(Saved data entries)
━━━━━━━━━━━━━━━━━━━━━━━━━━━━━━

(** * SECURE-WIPE-PRO: a shallow embedding of [wiping.py]

    The development follows the source file top-down: byte strings and the
    integer codecs of Python ([int.to_bytes], [int.from_bytes], slicing),
    the world the program runs in (file system, entropy source, clock,
    external processes), the container codec, the key wipe, the certificate
    signer and the job engine.  Library code the program calls but does not
    contain (AES-GCM, the UTF-8 codec, [pathlib]'s [name], RSA signing) is
    taken as a parameter of a section together with the law the program
    relies on. *)

From Stdlib Require Import ZArith NArith List String Ascii Lia.
From Stdlib.Strings Require Import Byte.
From stdpp Require Import base option list gmap strings.


(** ** Byte strings *)

Abbreviation bytes := (list byte).

#[global] Instance byte_eq_dec : EqDecision byte := Byte.byte_eq_dec.

(** [b"..."] literals. *)
Definition b_lit (s : string) : bytes := list_byte_of_string s.

(** [bytes([n])] for [0 <= n < 256]; the callers only pass such [n]. *)
Definition byte_of_N (n : N) : byte :=
  match Byte.of_N n with Some b => b | None => x00 end.

(** Python's slice [l[i:j]] for [0 <= i <= j]: out-of-range bounds are
    clamped, never an error. *)
Definition slice {A} (l : list A) (i j : nat) : list A :=
  take (j - i) (drop i l).

(** [int.from_bytes(l, "big")], defined on a byte string of any length
    (the empty string gives 0). *)
Definition int_from_bytes (l : bytes) : N :=
  fold_left (fun acc b => (acc * 256 + Byte.to_N b)%N) l 0%N.

(** The [len] low-order base-256 digits of [v], most significant first. *)
Fixpoint be_digits (len : nat) (v : N) : bytes :=
  match len with
  | O => []
  | S k => be_digits k (v / 256)%N ++ [byte_of_N (v mod 256)%N]
  end.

━━━━━━━━━━━━━━━━━━━━━━━━━━━━━━

» **Instructions for the task**: The line containing "Definition b_lit (s" marks the end: copy exactly every line from the top of the data above down to it, that line included.

» **Answer box**:
(** * SECURE-WIPE-PRO: a shallow embedding of [wiping.py]

    The development follows the source file top-down: byte strings and the
    integer codecs of Python ([int.to_bytes], [int.from_bytes], slicing),
    the world the program runs in (file system, entropy source, clock,
    external processes), the container codec, the key wipe, the certificate
    signer and the job engine.  Library code the program calls but does not
    contain (AES-GCM, the UTF-8 codec, [pathlib]'s [name], RSA signing) is
    taken as a parameter of a section together with the law the program
    relies on. *)

From Stdlib Require Import ZArith NArith List String Ascii Lia.
From Stdlib.Strings Require Import Byte.
From stdpp Require Import base option list gmap strings.


(** ** Byte strings *)

Abbreviation bytes := (list byte).

#[global] Instance byte_eq_dec : EqDecision byte := Byte.byte_eq_dec.

(** [b"..."] literals. *)
Definition b_lit (s : string) : bytes := list_byte_of_string s.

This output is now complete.